(* ===== verification/GoStd.v ===== *)
(** * The parts of the Go language and its library that byterpc uses

    Error values, byte strings and the functions of [strings], [strconv],
    [unicode/utf8] and [unicode] that the sources call, with the lemmas about
    them that the components share.  A Go string is a sequence of bytes, which
    is what [string] is here. *)
From stdpp Require Import pretty.
From S2P Require Import Prelude.

(** ** Errors

    An [error] interface value.  The package-level variables are compared by
    identity in the code, so each is a constructor; [ErrNew] is any other error
    (made by [errors.New] or returned by a library), known by its text.  A nil
    error is [None]. *)
Inductive error : Type :=
| EOF | ErrUnexpectedEOF                                     (* package io *)
| ErrInvalidServiceName | ErrMethodMustBeExported
| ErrServiceAlreadyDefinedInServer | ErrServerCanNotDecodeRequest  (* server.go *)
| ErrMethodMustHaveThreeParameters | ErrMethodArgsMustBeExported
| ErrMethodSecondArgMustBePointer | ErrMethodReturnValueMustBeAnError  (* service.go *)
| ErrShutdown                                                (* client.go *)
| UnsupportedOperationError                                  (* plugin.go *)
| ErrUnsupportedRegistrationType                             (* registry.go *)
| ErrClientConnClosing                                       (* balancer.go *)
| ErrAddrListEmptyErr | ErrAddrDoesNotExistErr | ErrNoAvailableAddressErr  (* selector.go *)
| ErrNoTargetProvided                                        (* resolver_etcd.go *)
| ErrInvalidInvokePoint                                      (* utils.go *)
| ServerError (e : string)                                   (* client.go *)
| ErrNew (text : string).

#[global] Instance error_eq_dec : EqDecision error.
Proof. solve_decision. Defined.

(** [err.Error()]. *)
Definition Error (e : error) : string :=
  match e with
  | EOF => "EOF"
  | ErrUnexpectedEOF => "unexpected EOF"
  | ErrInvalidServiceName => "invalid service name, can't be empty"
  | ErrMethodMustBeExported => "method must be exported for registration"
  | ErrServiceAlreadyDefinedInServer => "service already defined in this server."
  | ErrServerCanNotDecodeRequest => "server cannot decode request"
  | ErrMethodMustHaveThreeParameters =>
      "method to be exported must has 2 parameters and 1 error return value"
  | ErrMethodArgsMustBeExported => "method's args must be exported"
  | ErrMethodSecondArgMustBePointer => "method's second args must be pointer"
  | ErrMethodReturnValueMustBeAnError => "method's return value must be an error"
  | ErrShutdown => "connection is shut down"
  | UnsupportedOperationError => "unsuppported operation"
  | ErrUnsupportedRegistrationType => "unsupported registration type"
  | ErrClientConnClosing => "balancer is closed"
  | ErrAddrListEmptyErr => "addr list is emtpy"
  | ErrAddrDoesNotExistErr => "addr does not exist"
  | ErrNoAvailableAddressErr => "no available address"
  | ErrNoTargetProvided => "no target provided"
  | ErrInvalidInvokePoint => "invalid invoke-point, must be: PSM:ServiceName.MethodName"
  | ServerError e => e
  | ErrNew text => text
  end.

(** What a connection answers that was closed. *)
Definition closed_error : error := ErrNew "use of closed network connection".

(** ** Byte strings *)
Module Str.

(** The byte at the front of a string, as a number. *)
Definition byte_of (c : ascii) : Z := Z.of_N (N_of_ascii c).

(** [s[:n]] and [s[n:]], for [n] within the string. *)
Fixpoint take (n : nat) (s : string) : string :=
  match n, s with
  | S n', String c s' => String c (take n' s')
  | _, _ => EmptyString
  end.

Fixpoint drop (n : nat) (s : string) : string :=
  match n, s with
  | S n', String _ s' => drop n' s'
  | _, _ => s
  end.

(** Whether a byte occurs in a string. *)
Fixpoint has (c : ascii) (s : string) : bool :=
  match s with
  | EmptyString => false
  | String a s' => bool_decide (a = c) || has c s'
  end.

(** The number of occurrences of a byte. *)
Fixpoint count (c : ascii) (s : string) : nat :=
  match s with
  | EmptyString => 0
  | String a s' => (if bool_decide (a = c) then 1 else 0) + count c s'
  end%nat.

(** [strings.LastIndex(s, c)] for a one-byte [c]: the scan keeps the last hit. *)
Fixpoint last_index_from (c : ascii) (s : string) (i hit : Z) : Z :=
  match s with
  | EmptyString => hit
  | String a s' => last_index_from c s' (i + 1) (if bool_decide (a = c) then i else hit)
  end.

Definition LastIndex (s : string) (c : ascii) : Z := last_index_from c s 0 (-1).

(** [strings.Split(s, c)] for a one-byte separator. *)
Fixpoint Split (s : string) (c : ascii) : list string :=
  match s with
  | EmptyString => [EmptyString]
  | String a s' =>
      if bool_decide (a = c) then EmptyString :: Split s' c
      else match Split s' c with
           | [] => [String a EmptyString]
           | p :: ps => String a p :: ps
           end
  end.

(** [strings.Trim(s, " ")]. *)
Fixpoint trim_left (s : string) : string :=
  match s with
  | String a s' => if bool_decide (a = " "%char) then trim_left s' else s
  | EmptyString => EmptyString
  end.

Fixpoint trim_right (s : string) : string :=
  match s with
  | EmptyString => EmptyString
  | String a s' =>
      match trim_right s' with
      | EmptyString => if bool_decide (a = " "%char) then EmptyString else String a EmptyString
      | t => String a t
      end
  end.

Definition Trim (s : string) : string := trim_right (trim_left s).
(* ===== verification/Utils.v ===== *)
(** * utils.go: names, error lists and invocation points

    The small functions the other components share. *)
From stdpp Require Import pretty.
From S2P Require Import Prelude GoStd.

Section exported.
Context `{UnicodeTables}.

(** [isExported]: the first rune of the name is an upper-case letter. *)
Definition isExported (methodName : string) : bool := IsUpper (DecodeRune methodName).

(** [isExportedOrBuiltinType]: pointers are stripped first. *)
Fixpoint isExportedOrBuiltinType (t : rtype) : bool :=
  match t with
  | PtrType _ _ e => isExportedOrBuiltinType e
  | _ => isExported (rtype_Name t) || bool_decide (rtype_PkgPath t = "")
  end.
End exported.

(** [WrapArrayErrs] *)
Definition WrapArrayErrs (errs : list error) : option error :=
  let rs := foldl (fun sb e => sb +:+ (Error e +:+ String "010"%char "")) "" errs in
  if bool_decide (String.length (Str.Trim rs) = 0%nat) then None else Some (ErrNew rs).

(** [TransformInvokePointToPath] *)
Definition TransformInvokePointToPath (invokePoint : string) : string + error :=
  let sp := Str.Split invokePoint ":"%char in
  if bool_decide (length sp <> 2%nat) then inr ErrInvalidInvokePoint
  else
    let psm := default "" (sp !! 0%nat) in
    let sName := default "" (Str.Split (default "" (sp !! 1%nat)) "."%char !! 0%nat) in
    inl ("/" +:+ psm +:+ "/" +:+ sName).

(** ** getLocalIPV4

    The address list of the host is the answer of [net.InterfaceAddrs]; an
    address is an [*net.IPNet] with the bytes of its IP, or of another type. *)
Inductive netAddr := IPNet (ip : list Z) | OtherAddr.

(** [ip.To4()]: the 4-byte form, also of a v4-in-v6 address. *)
Definition To4 (ip : list Z) : option (list Z) :=
  if bool_decide (length ip = 4%nat) then Some ip
  else if bool_decide (length ip = 16%nat /\ take 12 ip = repeat 0 10 ++ [255; 255])
  then Some (drop 12 ip) else None.

(** [ip.IsLoopback()] *)
Definition IsLoopback (ip : list Z) : bool :=
  match To4 ip with
  | Some ip4 => bool_decide (head ip4 = Some 127)
  | None => bool_decide (ip = repeat 0 15 ++ [1])
  end.

(** [ip.String()] of an address with a 4-byte form. *)
Definition dotted (ip4 : list Z) : string :=
  match ip4 with
  | [a; b; c; d] => pretty a +:+ "." +:+ pretty b +:+ "." +:+ pretty c +:+ "." +:+ pretty d
  | _ => ""
  end.

Fixpoint first_ipv4 (addrs : list netAddr) : string :=
  match addrs with
  | [] => ""
  | IPNet ip :: rest =>
      if negb (IsLoopback ip)
      then match To4 ip with Some ip4 => dotted ip4 | None => first_ipv4 rest end
      else first_ipv4 rest
  | OtherAddr :: rest => first_ipv4 rest
  end.

Definition getLocalIPV4 (InterfaceAddrs : list netAddr + error) : string * option error :=
  match InterfaceAddrs with
  | inr err => ("", Some err)
  | inl addrs => (first_ipv4 addrs, None)
  end.

(** ** MD5Of

    [Md5Hasher] is one object of the package; its state is what was written since
    the last [Reset].  [md5] is the library's digest. *)
Section md5.
Context (md5 : string -> list Z).

Definition hex_digit (n : Z) : ascii := default "0"%char (String.get (Z.to_nat n) "0123456789abcdef").

(** [hex.EncodeToString] *)
Fixpoint EncodeToString (src : list Z) : string :=
  match src with
  | [] => ""
  | b :: rest => String (hex_digit (b / 16)) (String (hex_digit (b mod 16)) (EncodeToString rest))
  end.

(** Where a call is: before [Write], before [Sum], before the deferred [Reset],
    at its end with what it returns. *)
Inductive md5_pc := MWrite | MSum | MReset (out : string) | MReturned (out : string).

(** The hasher, and the calls with their texts. *)
Definition md5_state : Type := string * gmap nat (string * md5_pc).

Definition md5_step (s : md5_state) (id : nat) : option md5_state :=
  match s.2 !! id with
  | Some (text, MWrite) => Some (s.1 +:+ text, <[id := (text, MSum)]> s.2)
  | Some (text, MSum) => Some (s.1, <[id := (text, MReset (EncodeToString (md5 s.1)))]> s.2)
  | Some (text, MReset out) => Some ("", <[id := (text, MReturned out)]> s.2)
  | _ => None
  end.

#[global] Instance md5_lts : LTS md5_state nat := md5_step.

(** [MD5Of], undisturbed: the hasher afterwards and the result. *)
Definition MD5Of (hasher text : string) : string * string := ("", EncodeToString (md5 (hasher +:+ text))).
End md5.

(** ** Lemmas *)

Lemma isExported_ascii `{UnicodeTables} c s :
  Str.byte_of c <= 127 ->
  isExported (String c s) = bool_decide (65 <= Str.byte_of c <= 90).
Proof.
  intros Hc. assert (0 <= Str.byte_of c) by (unfold Str.byte_of; lia).
  unfold isExported, DecodeRune, DecodeRuneInString, IsUpper, in_range.
  rewrite (bool_decide_eq_true_2 (0 <= _ <= 127)) by lia. cbn [fst].
  rewrite (bool_decide_eq_true_2 (_ <= 255)) by lia.
  rewrite (bool_decide_eq_false_2 (192 <= _ <= 214)) by lia.
  rewrite (bool_decide_eq_false_2 (216 <= _ <= 222)) by lia.
  by rewrite !orb_false_r.
Qed.

Lemma isExported_empty `{UnicodeTables} : isExported "" = false.
Proof. apply RuneError_not_upper. Qed.

(** The text that [WrapArrayErrs] accumulates. *)
Definition err_lines (errs : list error) : string :=
  Str.concat (map (fun e => Error e +:+ String "010"%char "") errs).

Lemma err_lines_foldl errs acc :
  foldl (fun sb e => sb +:+ (Error e +:+ String "010"%char "")) acc errs
  = acc +:+ err_lines errs.
Proof.
  revert acc; induction errs as [|e errs IH]; intros acc; unfold err_lines; simpl.
  - by rewrite Str.app_nil_r.
  - rewrite IH. symmetry. apply Str.app_assoc.
Qed.

Lemma err_lines_newline e errs : (0 < Str.count "010"%char (err_lines (e :: errs)))%nat.
Proof.
  unfold err_lines. simpl. rewrite !Str.count_app. simpl. lia.
Qed.

Lemma WrapArrayErrs_cons e errs :
  WrapArrayErrs (e :: errs) = Some (ErrNew (err_lines (e :: errs))).
Proof.
  unfold WrapArrayErrs. rewrite err_lines_foldl, Str.app_nil_l.
  rewrite bool_decide_eq_false_2; [done|].
  intros Hl. apply (Str.Trim_newline _ (err_lines_newline e errs)).
  by destruct (Str.Trim _).
Qed.

Lemma Transform_one psm rest :
  Str.has ":"%char psm = false -> Str.has ":"%char rest = false ->
  TransformInvokePointToPath (psm +:+ String ":"%char rest)
  = inl ("/" +:+ psm +:+ "/" +:+ default "" (Str.Split rest "."%char !! 0%nat)).
Proof.
  intros H1 H2. unfold TransformInvokePointToPath.
  rewrite Str.Split_app, Str.Split_none by done. done.
Qed.

(** ** Properties *)

(** [WrapArrayErrs] returns nil exactly for an empty list; for any other
    list the error's text is every message followed by a newline, in order. *)
Theorem WrapArrayErrs_spec errs :
  match WrapArrayErrs errs with
  | None => errs = []
  | Some err => errs <> [] /\ Error err = Str.concat (map (fun e => Error e +:+ String "010"%char "") errs)
  end.
Proof. destruct errs as [|e errs]; [done|]. by rewrite WrapArrayErrs_cons. Qed.

(** An invocation point is rejected exactly when it does not have one colon;
    [PSM:Service.Method] and [PSM:Service] are mapped to [/PSM/Service]. *)
Theorem TransformInvokePointToPath_spec :
  (forall ip, TransformInvokePointToPath ip = inr ErrInvalidInvokePoint
              <-> Str.count ":"%char ip <> 1%nat) /\
  (forall psm svc rest,
     Str.has ":"%char psm = false -> Str.has ":"%char (svc +:+ rest) = false ->
     Str.has "."%char svc = false -> rest = "" \/ (exists m, rest = String "."%char m) ->
     TransformInvokePointToPath (psm +:+ String ":"%char (svc +:+ rest))
     = inl ("/" +:+ psm +:+ "/" +:+ svc)).
Proof.
  split.
  - intros ip. split.
    + intros E Hc. apply Str.count_1_split in Hc as (p & q & -> & Hp & Hq).
      by rewrite Transform_one in E.
    + intros Hc. unfold TransformInvokePointToPath.
      by rewrite bool_decide_eq_true_2 by (rewrite Str.length_Split; lia).
  - intros psm svc rest Hp Hr Hs Hm. rewrite Transform_one by done.
    destruct Hm as [->|[m ->]].
    + by rewrite Str.app_nil_r, Str.Split_none.
    + by rewrite Str.Split_app.
Qed.

(** [MD5Of], when calls do not overlap, leaves the hasher as it found it and
    returns the digest of its text; two calls that overlap can both return the
    digest of the two texts together. *)
Theorem MD5Of_shares_hasher md5 (a b : string) :
  (MD5Of md5 "" a = ("", EncodeToString (md5 a)) ∧
   @lts_run _ _ (md5_lts md5) ("", {[0%nat := (a, MWrite)]}) [0; 0; 0]%nat = Some ("", {[0%nat := (a, MReturned (MD5Of md5 "" a).2)]})) ∧
  @lts_run _ _ (md5_lts md5) ("", {[0%nat := (a, MWrite); 1%nat := (b, MWrite)]}) [0; 1; 0; 1; 0; 1]%nat
    = Some ("", {[0%nat := (a, MReturned (EncodeToString (md5 (a +:+ b)))); 1%nat := (b, MReturned (EncodeToString (md5 (a +:+ b))))]}).
Proof. by vm_compute. Qed.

---------------

§ Task instructions
Report every line of the data in which "netAddr" appears.

§ Result of the task
Inductive netAddr := IPNet (ip : list Z) | OtherAddr.
Fixpoint first_ipv4 (addrs : list netAddr) : string :=
Definition getLocalIPV4 (InterfaceAddrs : list netAddr + error) : string * option error :=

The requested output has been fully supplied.